Now, I’m not at all scientifically minded. I am a humanities student through and through and the very thought of medical terms normally sends me into some sort of comatose trance like state from which I struggle to emerge. But this book, filled as it was with medical “stuff” had me by the proverbials and I simply couldn’t put it down. I found myself intrigued by the description of cell culturing and the experiments that led to major medical break throughs which we now overlook as ‘the norm’. I was gripped by the political aspect that lay behind all this medical lingo – the treatment of African Americans in America in the 1950s and the legal aspects of medical research in various different contexts.

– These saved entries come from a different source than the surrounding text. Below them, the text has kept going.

(* ===== verification/BootProps.v ===== *)
(** * Booting: properties *)

From S2P Require Import Prelude Memory Frames Pmm PmmInv PmmProps Vmm VmmInv VmmProps Heap Kbd KbdProps Vfs VfsInv VfsProps.
From S2P Require Import Sched Elf Console Power Cpu CpuProps Kout Kshell Boot.
Import StringC.

(** ** The programs are in /bin *)

Section Populate.
Context (can_alloc : Z → vfs → bool) (fresh : vfs → array) (stack_tail : list Z).
Context (Hmem : ∀ k w, can_alloc k w = true).

Lemma memory : ¬ out_of_memory can_alloc.
Proof. intros (k & w & H). by rewrite Hmem in H. Qed.

Definition bin_path (name : string) : list Z := chars "/bin/" ++ chars name.
Lemma bin_path_of name : bin_path name = path_of ([chars "bin"] ++ [chars name]).
Proof. unfold bin_path, path_of. cbn. by rewrite app_nil_r. Qed.

(** A file that can be installed. *)
Definition program_ok (f : string * list Z) : Prop :=
  component (chars f.1) ∧ len (chars f.1) < VFS_NAME_MAX ∧ 2 * len f.2 + 64 < 2^31.

(** /bin is the directory [d] and has no entry of these names. *)
Record bin_ready (v : vfs) (d : nat) (names : list (list Z)) : Prop := {
  br_wf : vfs_wf v;
  br_dir : resolve v (vfs_root v) [chars "bin"] = Some d;
  br_type : node_type v d = Some VFS_DIR;
  br_free name : name ∈ names → find_child v d name = None;
}.

Lemma bin_entry v d names f : bin_ready v d names → program_ok f → entry_path v [chars "bin"] (chars f.1) d.
Proof.
  intros [Hwf Hd Ht _] (Hc & Hn & _). constructor; [|  |done|done|done].
  - apply Forall_app. split; [|by apply Forall_singleton]. apply Forall_singleton. split; [done|]. vm_compute. set_solver.
  - rewrite path_of_snoc, length_app. cbn [length]. change (length (path_of [chars "bin"])) with 4%nat. unfold VFS_MAX_PATH, VFS_NAME_MAX in *. lia.
Qed.

(** [f] is in /bin. *)
Definition installed (v : vfs) (f : string * list Z) : Prop :=
  ∃ i n, vfs_lookup stack_tail v (bin_path f.1) = Some i ∧ nodes v !! i = Some n ∧ vn_type n = VFS_FILE ∧ contents n = f.2.

Lemma installed_kept v v' f : program_ok f → keeps (λ _, False) v v' → installed v f → installed v' f.
Proof.
  intros (Hc & Hn & _) Hk (i & n & Hl & Hi & Ht & Hf).
  assert (∀ w, vfs_lookup stack_tail w (bin_path f.1) = resolve w (vfs_root w) ([chars "bin"] ++ [chars f.1])) as Hres.
  { intros w. rewrite bin_path_of. apply vfs_lookup_resolve; [|done|].
    - apply Forall_app. split; [|by apply Forall_singleton]. apply Forall_singleton. split; [done|]. vm_compute. set_solver.
    - rewrite path_of_snoc, length_app. cbn [length]. change (length (path_of [chars "bin"])) with 4%nat. unfold VFS_MAX_PATH, VFS_NAME_MAX in *. lia. }
  destruct (kp_node _ _ _ Hk i n Hi ltac:(intros [])) as (n' & Hn' & Ht' & Hc'). exists i, n'.
  rewrite Hres in Hl |- *. rewrite (kp_root _ _ _ Hk). split; [by apply (kp_resolve _ _ _ Hk)|]. split; [done|]. split; congruence.
Qed.

Lemma keeps_none_trans v v1 v2 : keeps (λ _, False) v v1 → keeps (λ _, False) v1 v2 → keeps (λ _, False) v v2.
Proof. intros H1 H2. eapply keeps_mono; [|exact (keeps_trans fresh _ _ _ _ _ H1 H2)]. by intros j _ [?|?]. Qed.

Lemma install_step v d names f : bin_ready v d (chars f.1 :: names) → chars f.1 ∉ names → program_ok f →
  ∃ v', install can_alloc fresh stack_tail f v = Ret ((), v') ∧ keeps (λ _, False) v v' ∧ bin_ready v' d names ∧ installed v' f.
Proof.
  intros Hb Hni Hok. pose proof Hb as [Hwf Hd Ht Hfree]. specialize (Hfree _ (list_elem_of_here _ _)) as Hno.
  pose proof (create_file_steps can_alloc fresh stack_tail v [chars "bin"] (chars f.1) f.2 d Hwf (bin_entry _ _ _ _ Hb Hok)
    ltac:(intros i Hi; congruence) ltac:(apply Hok)) as H. cbv zeta in H. rewrite <- bin_path_of in H.
  unfold install, mbind, M_bind. fold (bin_path f.1). destruct (vfs_create_file _ _ _ _ _ _ _) as [r v'].
  destruct H as (Hsib & Hk & [(-> & (i & n & Hl & Hn & Hty & Hc) & _)|(_ & Hoom)]); [|by destruct (memory Hoom)].
  assert (keeps (λ _, False) v v') as Hk' by (eapply keeps_mono; [|exact Hk]; intros j _ Hj; cbn in Hj; congruence).
  exists v'. split; [done|]. split; [done|]. split; [|by exists i, n]. constructor.
  - apply Hk'.
  - rewrite (kp_root _ _ _ Hk'). by apply (kp_resolve _ _ _ Hk').
  - unfold node_type in Ht |- *. destruct (nodes v !! d) as [dn|] eqn:Edn; [|done].
    destruct (kp_node _ _ _ Hk' d dn Edn ltac:(intros [])) as (dn' & -> & Htd & _). cbn in *. congruence.
  - intros name Hin. rewrite Hsib by (intros ->; done). apply Hfree. by constructor.
Qed.

Lemma install_all_steps l : ∀ v d, NoDup ((λ f, chars f.1) <$> l) → Forall program_ok l → bin_ready v d ((λ f, chars f.1) <$> l) →
  ∃ v', install_all can_alloc fresh stack_tail l v = Ret ((), v') ∧ keeps (λ _, False) v v' ∧ Forall (installed v') l.
Proof.
  induction l as [|f l IH]; intros v d Hnd Hok Hb.
  { exists v. split; [done|]. split; [|constructor]. constructor; [apply Hb|done|done|]. intros j n Hn _. by exists n. }
  rewrite fmap_cons in Hnd, Hb. apply NoDup_cons in Hnd as [Hni Hnd]. apply Forall_cons in Hok as [Hf Hok].
  destruct (install_step v d _ f Hb Hni Hf) as (v1 & Hi & Hk1 & Hb1 & Hin).
  destruct (IH v1 d Hnd Hok Hb1) as (v2 & Hi2 & Hk2 & Hall).
  exists v2. cbn [install_all]. unfold mbind, M_bind. rewrite Hi, Hi2. split; [done|].
  split; [by eapply keeps_none_trans|]. constructor; [by eapply installed_kept|done].
Qed.

(** With memory for them, the files made at boot read back from /bin with the bytes of
    their images, every assertion on the way holds, and everything that was there is
    where it was, with its contents. *)
Theorem populate_installs (v : vfs) (l : list (string * list Z)) :
  vfs_wf v → node_type v (vfs_root v) = Some VFS_DIR → find_child v (vfs_root v) (chars "bin") = None →
  NoDup ((λ f, chars f.1) <$> l) → Forall program_ok l →
  ∃ v', populate can_alloc fresh stack_tail l v = Ret ((), v') ∧ keeps (λ _, False) v v' ∧
    ∀ f, f ∈ l → vfs_read_all can_alloc stack_tail (bin_path f.1) v' = Some f.2.
Proof.
  intros Hwf Hroot Hnone Hnd Hok.
  assert (entry_path v [] (chars "bin") (vfs_root v)) as Hep.
  { constructor; [|done|done|done|done]. apply Forall_singleton. split; [done|]. vm_compute. set_solver. }
  pose proof (vfs_mkdir_correct can_alloc fresh stack_tail v [] (chars "bin") (vfs_root v) Hwf Hep) as H. cbv zeta in H. rewrite Hnone in H.
  change (path_of ([] ++ [chars "bin"])) with (chars "/bin") in H.
  unfold populate, make_bin. destruct (vfs_mkdir can_alloc stack_tail (chars "/bin") v) as [r v1] eqn:Em.
  destruct H as [(_ & _ & Hoom)|(-> & Hk & d & Hl & _ & Ht & Hfree)]; [by destruct (memory Hoom)|].
  assert (resolve v1 (vfs_root v1) [chars "bin"] = Some d) as Hd.
  { rewrite <- (vfs_lookup_resolve stack_tail v1 [chars "bin"]); [exact Hl| |done|done].
    apply Forall_singleton. split; [done|]. vm_compute. set_solver. }
  destruct (install_all_steps l v1 d Hnd Hok) as (v2 & Hi & Hk2 & Hall).
  { constructor; [apply Hk|done|done|]. intros name _. apply Hfree. }
  exists v2. split; [|split; [by eapply keeps_none_trans|]].
  - unfold mbind, M_bind. rewrite Em. exact Hi.
  - intros f Hf. rewrite Forall_forall in Hall. destruct (Hall f Hf) as (i & n & Hlk & Hn & Hty & <-).
    destruct (read_all_contents can_alloc stack_tail (bin_path f.1) v2 i n (kp_wf _ _ _ Hk2) Hlk Hn Hty) as [H|Hoom]; [done|by destruct (memory Hoom)].
Qed.
End Populate.

Lemma populate_installs_witness : ∃ v', populate always zeroed [] [("sh"%string, [127; 69]); ("ls"%string, [])] boot_vfs = Ret ((), v') ∧
  vfs_read_all always [] (chars "/bin/sh") v' = Some [127; 69].
Proof.
  destruct (populate_installs always zeroed [] (λ _ _, eq_refl) boot_vfs [("sh"%string, [127; 69]); ("ls"%string, [])] boot_vfs_wf)
    as (v' & H & _ & Hr).
  - vm_compute. reflexivity.
  - vm_compute. reflexivity.
  - cbn. apply NoDup_cons. split; [|apply NoDup_singleton]. set_solver.
  - repeat constructor; try (vm_compute; congruence); vm_compute; set_solver.
  - exists v'. split; [exact H|]. apply (Hr ("sh"%string, [127; 69])). apply list_elem_of_here.
Defined.

(** ** System call registers *)

(** With the instruction available, it is enabled and set to enter the kernel at the
    entry point in the kernel's code segment with interrupts, traps and direction clear,
    and the kernel stack is the boot stack; nothing is touched without it. *)
Theorem syscall_init_registers (f : cpuid_features) (boot_stack entry : Z) (m : msrs) (top : Z) :
  let '(m', top', _) := syscall_init f boot_stack entry m top in
  if has_syscall f then
    Z.testbit (msr_efer m') 0 = true ∧ (∀ b, 0 < b → Z.testbit (msr_efer m') b = Z.testbit (msr_efer m) b) ∧
    msr_lstar m' = entry ∧ Z.shiftr (msr_star m') 32 mod 2^16 = GDT_KERNEL_CODE ∧
    Z.testbit (msr_fmask m') 9 = true ∧ Z.testbit (msr_fmask m') 8 = true ∧ Z.testbit (msr_fmask m') 10 = true ∧
    top' = u64 (boot_stack + SYSCALL_STACK_SIZE)
  else m' = m ∧ top' = top.
Proof.
  unfold syscall_init. destruct (has_syscall f); cbn [negb]; [|done]. cbn [msr_efer msr_lstar msr_star msr_fmask].
  split; [rewrite Z.lor_spec; apply orb_true_r|]. split.
  { intros b Hb. rewrite Z.lor_spec. change EFER_SCE with (2^0). rewrite Z.pow2_bits_false by lia. apply orb_false_r. }
  split_and!; reflexivity.
Qed.

(** ** Up to the first task *)

Lemma sleep_from_zero ms fuel : 0 <= ms < 2^40 → ms <= Z.of_nat fuel → timer_sleep_ms fuel ms (Timer 0 1000) = Some (Timer ms 1000).
Proof.
  intros Hms Hf. unfold timer_sleep_ms.
  assert (∀ k, Z.of_nat k < 2^50 → ticks k (Timer 0 1000) = Timer (Z.of_nat k) 1000) as Ht.
  { intros k Hk. rewrite ticks_jiffies by (cbn; lia). done. }
  assert (∀ k, Z.of_nat k < 2^50 → timer_ms (ticks k (Timer 0 1000)) = Z.of_nat k) as Hm.
  { intros k Hk. rewrite Ht by done. unfold timer_ms. cbn [timer_hz jiffies]. change (1000 =? 0) with false. cbv iota.
    rewrite u64_small by lia. by rewrite Z.div_mul by lia. }
  change (timer_ms (Timer 0 1000)) with 0. rewrite Z.add_0_l, u64_small by lia.
  destruct (sleep_loop_ends ms (Z.to_nat ms) fuel (Timer 0 1000)) as (n & Hn & -> & Hd & Hmin); [lia|rewrite Hm; lia|].
  rewrite Hm in Hd by lia. rewrite Ht by lia. do 2 f_equal. lia.
Qed.

Lemma initial_tree b : ∃ v, vfs_init always (λ _, arr_fill b) = Some v ∧ vfs_wf v ∧
  node_type v (vfs_root v) = Some VFS_DIR ∧ find_child v (vfs_root v) (chars "bin") = None.
Proof.
  assert ((λ v, (vfs_wfb v, node_type v (vfs_root v), find_child v (vfs_root v) (chars "bin"))) <$> vfs_init always (λ _, arr_fill b) =
    Some (true, Some VFS_DIR, None)) as H by (vm_compute; reflexivity).
  destruct (vfs_init always (λ _, arr_fill b)) as [v|]; [|done]. exists v. injection H as H1 H2 H3.
  split; [done|]. split; [by apply vfs_wfb_sound|done].
Qed.

(** What the platform brings: a PVH memory map with six free frames beyond the kernel, a
    heap that has room, programs that fit. *)
Record bootable {Dev H} (p : platform Dev H) (magic info b : Z) : Prop := {
  bp_pvh : magic ≠ MB2_BOOTLOADER_MAGIC ∧ info ≠ 0 ∧ si_magic (p_mem p) info = HVM_START_MAGIC;
  bp_kernel : 0x100000 <= p_kernel_end p < PMM_MAX_PHYS ∧ p_kernel_end p mod PMM_FRAME_SIZE = 0;
  bp_memory : 0 < pvh_total (p_mem p) info;
  bp_frames pm : pmm_init (p_kernel_end p) (p_mem p) magic info zero_pmm = Ret ((), pm) → 6 <= pmm_free_frames pm;
  bp_heap : p_can_alloc p = always ∧ p_fresh p = λ _, arr_fill b;
  bp_programs : NoDup ((λ f, chars f.1) <$> p_programs p) ∧ Forall program_ok (p_programs p);
}.

Lemma open_lines i : 0 <= i < 16 → masked (irq_unmask 1 (irq_unmask 0 (Pic 0xFF 0xFF))) i = (2 <=? i).
Proof.
  intros Hi. assert (forallb (λ i, eqb (masked (irq_unmask 1 (irq_unmask 0 (Pic 0xFF 0xFF))) i) (2 <=? i)) (seqZ 0 16) = true) as H by reflexivity.
  rewrite forallb_forall in H. apply eqb_prop, H, list_elem_of_In, elem_of_seqZ. lia.
Qed.

Lemma power_init_pvh m magic info : magic ≠ MB2_BOOTLOADER_MAGIC → is_Some (power_init m magic info).
Proof. intros H. unfold power_init. rewrite (proj2 (Z.eqb_neq _ _) H). cbn. repeat case_match; eauto. Qed.


(** A small machine: 2 MiB, no ACPI, a shell in /bin. *)
Definition w_platform : platform (list (bool * Z)) nat :=
  Platform _ _ sample_boot_mem 0x110000 0x105000 0x109000 0x10A000 0x10A100 0x10B000 (λ i, 0x101000 + 16 * i) (λ _, Regs4 0 0 0 0)
    (Msrs 0x500 0 0 0) 0x10C000 0x102000 [] 0%nat 1%nat [("sh"%string, [127; 69; 76; 70])] [] always (λ _, arr_fill 0) []
    (Some (1%nat, 0x200000)) (Some (2%nat, 0x300000)) 0x101234.

Lemma w_bootable : bootable w_platform 0 0x1000 0.
Proof.
  constructor.
  - vm_compute. split_and!; congruence.
  - vm_compute. split_and!; congruence.
  - vm_compute. reflexivity.
  - assert (match pmm_init (p_kernel_end w_platform) (p_mem w_platform) 0 0x1000 zero_pmm with Ret (_, pm) => 6 <=? pmm_free_frames pm | _ => false end = true)
      as H by (vm_compute; reflexivity).
    intros pm Hp. rewrite Hp in H. by apply Z.leb_le in H.
  - done.
  - split; [apply NoDup_singleton|]. repeat constructor; try (vm_compute; congruence); vm_compute; set_solver.
Qed.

And over all of this, the enigma of Henrietta herself and her sister Deborah’s striking voice and the various other members of the extended family who crop up throughout this book were simply some of the most endearing characters I have ever encountered.

I loved this book. I was sad when it ended. I was sad for Henrietta’s family and indeed for the lost narrative of so many others who have contributed to science without so much as a mention. Mostly though, I have enormous respect for Skloot who has done such a wonderful job of representing Henrietta and bringing her to life in this text.